Now there is the question of something green. You can add some kind of lettuce, but not too much because the focus should be the bread and tomato—otherwise you just have another green salad. Baby greens are best—no romaine or green leaf. I found this year that I’ve been using baby arugula the most. About a cup of tightly packed arugula with the amounts of bread and tomatoes described above should add just the right amount of roughage.

Something that I haven’t seen in other recipes, but I thought would taste good this year is the addition of mozzarella cheese. Yes — you can’t get away from the classic caprese. BelGioioso’s ciliengine are too large for this salad, but they do make a dry type they simply call “pearls.” They are usually located in the supermarket with the burrata and the like, and come clustered, like grapes, in a plastic package.

Then there is the question of flavor. What sort of herb do you add? Basil is, of course, a candidate, now that I have mentioned tomatoes and mozzarella, but parsley and chives would work well too. For this recipe, a quarter to half cup, tightly packed of whatever herb you choose will be just fine.
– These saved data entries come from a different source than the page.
Lemma X12_witness :
  state_block_size fs_past_block = 8 /\
  get_open_file_entry fs_past_block 0 = Some (mk_open_file 1 9) /\
  (forall (i : Z) (ino : inode_t),
     inode_get fs_past_block i = Some ino ->
     0 <= i_size ino <= state_block_size fs_past_block /\
     forall block : list byte,
       data_block_get fs_past_block (i_data_block ino) = Some block ->
       i_size ino <= Z.of_nat (length block)) /\
  (forall (fhandle : Z) (file : open_file_entry_t),
     get_open_file_entry fs_past_block fhandle = Some file ->
     0 <= of_offset file).
Proof.
  split; [reflexivity|]. split; [reflexivity|].
  apply (X12_sizes_within_block 40 fs_past_block fs_past_block_reachable).
  vm_compute. discriminate.
Defined.

Lemma X13_witness :
  (exists (v : Z) (s' : FsState),
     tfs_link 40 "/a" "/b" fs_a = Done v s' /\
     (v = 0 \/ v = -1 /\ s' = fs_a) /\
     open_file_table s' = open_file_table fs_a /\
     fs_data s' = fs_data fs_a) /\
  (exists (v : Z) (s' : FsState),
     tfs_sym_link 40 "/a" "/b" fs_a = Done v s' /\
     (v = 0 \/ v = -1) /\
     open_file_table s' = open_file_table fs_a /\
     fs_data s' = fs_data fs_a) /\
  (exists (v : Z) (s' : FsState),
     tfs_unlink "/a" fs_a = Done v s' /\
     (v = 0 \/ v = -1 /\ s' = fs_a) /\
     open_file_table s' = open_file_table fs_a).
Proof. exact (X13_links_return 40 fs_a "/a" "/b" fs_a_reachable). Defined.

Lemma X14_witness :
  exists s2 s3 : FsState,
    tfs_unlink "/a" fs_a_b = Done 0 s2 /\
    tfs_lookup s2 "/a" ROOT_DIR_INUM = -1 /\
    tfs_lookup s2 "/b" ROOT_DIR_INUM = 1 /\
    inode_get s2 1 = inode_get fs_a 1 /\
    tfs_unlink "/b" s2 = Done 0 s3 /\
    inode_get s3 1 = None.
Proof.
  destruct (X14_link_then_unlink 40 fs_a fs_a_b "/a" "/b" fs_a_reachable)
    as (inum & itarget & s2 & Hlook & Hino & _ & _ & _ & Hunlink & Hgone
        & Hkept & Hinodes & _ & _ & Hsecond).
  - reflexivity.
  - vm_compute in Hlook. subst inum.
    vm_compute in Hino. injection Hino as <-.
    destruct Hsecond as (s3 & Hunlink3 & _ & Hdeleted & _).
    + reflexivity.
    + exists s2, s3. split; [exact Hunlink|]. split; [exact Hgone|].
      split; [exact Hkept|]. split; [apply Hinodes|].
      split; [exact Hunlink3|exact Hdeleted].
Defined.

Lemma X15_witness :
  tfs_copy_from_external_fs 40 8 3 host_notes "none" "/f" fs_fresh
  = Done (-1) fs_fresh /\
  exists (dest : Z) (s1 s' : FsState),
    tfs_open 40 8 "/f" (Z.lor TFS_O_CREAT TFS_O_TRUNC) fs_fresh
    = Done dest s1 /\
    tfs_copy_from_external_fs 40 8 3 host_notes "notes" "/f" fs_fresh
    = Done (if dest =? -1 then -1 else 0) s' /\
    reachable 40 s'.
Proof.
  destruct (X15_copy_returns 40 8 3 host_notes "none" "/f" fs_fresh
              fs_fresh_reachable) as [Hnone _].
  { vm_compute. split; [discriminate|reflexivity]. }
  { lia. }
  { reflexivity. }
  destruct (X15_copy_returns 40 8 3 host_notes "notes" "/f" fs_fresh
              fs_fresh_reachable) as [_ Hsome].
  { vm_compute. split; [discriminate|reflexivity]. }
  { lia. }
  { reflexivity. }
  split.
  - apply Hnone. reflexivity.
  - destruct (Hsome ["0"; "1"; "2"; "3"; "4"; "5"; "6"; "7"; "8"; "9"]%byte
                0%nat) as (dest & s1 & s' & Hopen & Hcopy & Hreach & _).
    + reflexivity.
    + reflexivity.
    + lia.
    + exists dest, s1, s'.
      split; [exact Hopen|]. split; [exact Hcopy|exact Hreach].
Defined.

Lemma X16_witness :
  exists (s' s4 s5 : FsState) (h' : Z),
    tfs_copy_from_external_fs 40 8 3 host_notes "notes" "/f" fs_f_closed
    = Done 0 s' /\
    tfs_open 40 8 "/f" 0 s' = Done h' s4 /\ 0 <= h' /\
    tfs_read h' 8 s4
    = Done (8, ["0"; "1"; "2"; "3"; "4"; "5"; "6"; "7"]%byte) s5.
Proof.
  apply (X16_copy_read_back 40 8 3 host_notes "notes" "/f" fs_f_closed
           (state_after [DoOpen "/f" TFS_O_CREAT;
                         DoWrite 0 ["a"; "b"]%byte 2; DoClose 0;
                         DoOpen "/f" (Z.lor TFS_O_CREAT TFS_O_TRUNC)])
           ["0"; "1"; "2"; "3"; "4"; "5"; "6"; "7"; "8"; "9"]%byte 0
           fs_f_closed_reachable).
  - vm_compute. split; [discriminate|reflexivity].
  - lia.
  - reflexivity.
  - reflexivity.
  - intros ino Hino. vm_compute in Hino. injection Hino as <-. discriminate.
  - reflexivity.
  - discriminate.
Defined.

Lemma X17_witness :
  exists s1 s2 : FsState,
    tfs_write 0 ["c"; "d"]%byte 2 fs_shared = Done 2 s1 /\
    tfs_read 1 8 s1 = Done (4, ["a"; "b"; "c"; "d"]%byte) s2.
Proof.
  apply (X17_write_seen_by_other_handle 40 fs_shared fs_shared_read 0 1 1
           (mk_inode T_FILE 2 1 1 EmptyString) ["a"; "b"]%byte
           ["c"; "d"]%byte fs_shared_reachable).
  - vm_compute. split; [discriminate|reflexivity].
  - reflexivity.
  - lia.
  - reflexivity.
  - reflexivity.
  - reflexivity.
  - reflexivity.
  - simpl. discriminate.
Defined.

Lemma X18_witness :
  tfs_open 40 2 "/s" 0 fs_a_s = tfs_open 40 1 "/a" 0 fs_a_s /\
  tfs_lookup fs_dangling "/a" ROOT_DIR_INUM = -1 /\
  tfs_open 40 2 "/s" TFS_O_TRUNC fs_dangling = Done (-1) fs_dangling.
Proof.
  destruct (X18_sym_link_followed 40 fs_a fs_a_s "/a" "/s" fs_a_reachable)
    as [Hfollow Hdangling].
  - reflexivity.
  - destruct (Hdangling fs_dangling) as (Hgone & _ & Hfail).
    + reflexivity.
    + split; [apply Hfollow|]. split; [exact Hgone|].
      apply Hfail. reflexivity.
Defined.

Lemma fs_unlinked_open_reachable : reachable 40 fs_unlinked_open.
Proof.
  apply (scenario_reachable [DoOpen "/f" TFS_O_CREAT; DoUnlink "/f"]).
  vm_compute. reflexivity.
Qed.

Lemma X20_witness :
  inode_get fs_unlinked_open 1 = None /\
  1 <> 0 /\
  tfs_lookup fs_stale "/g" ROOT_DIR_INUM = 1 /\
  inode_get fs_stale 1 = Some (mk_inode T_FILE 0 (-1) 1 EmptyString) /\
  get_open_file_entry fs_stale 0 = Some (mk_open_file 1 0) /\
  get_open_file_entry fs_stale 1 = Some (mk_open_file 1 0).
Proof.
  apply (X20_stale_handle_reattached 40 0 fs_unlinked_open fs_stale "/g"
           TFS_O_CREAT 0 1 (mk_open_file 1 0) fs_unlinked_open_reachable).
  - reflexivity.
  - reflexivity.
  - reflexivity.
  - reflexivity.
  - reflexivity.
  - reflexivity.
  - lia.
Defined.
Finally, there is the dressing. My go-to salad dressing is a classic French Dijon mustard vinaigrette. Simple—just oil, vinegar and mustard. How much dressing to use is a big question. You don’t want to use too much, as you don’t want the croutons to be soggy. But if you don’t have enough, you can miss out on the tangy acidity that will make the dish sing.

For this recipe, I suggest a dressing of one tablespoon red wine vinegar, one tablespoon each of vegetable oil and olive oil. Then 1 1/2f teaspoons of Dijon mustard. Preferably Maille. Speaking of which, look for my forthcoming “My Paris Journal” column about freaking out in the Maille store on the Place Madeleine in Paris.

Vigorously whisk that together so that it emulsifies. Vegetable oil and olive oil have different densities so it gives the dressing more body. And the mustard, in addition to adding flavor, thickens the dressing and makes it stick to the contents of the salad.

After pouring the dressing into the bowl, toss the salad thoroughly and serve immediately so you can catch the croutons while they’re still crunchy. The contrast between the softness of the tomato and the crunchiness of the crouton is the best part of the salad. It should serve four as a first course, or two for a healthy main course.

Panzanella Salad

3 pounds tomatoes, diced medium

Mozzarella pearls

1 cup baby arugula, tightly packed

1/2 cup chopped herbs basil, chives or parsley

Half Model Bakery baguette

Olive oil

2 Tbsp. olive oil

2 Tbsp. vegetable oil

2 Tbsp. red wine vinegar

1 1/2 tsp. Dijon mustard

For the croutons, cut up the baguette to the same size that you cut the tomatoes. Toss with olive oil and bake at 350 for ten minutes or until slightly brown.

Put all the salad ingredients into a salad bowl. Add croutons.

Wisk the dressing together in a small bowl. Pour dressing over salad and toss well. Serve immediately.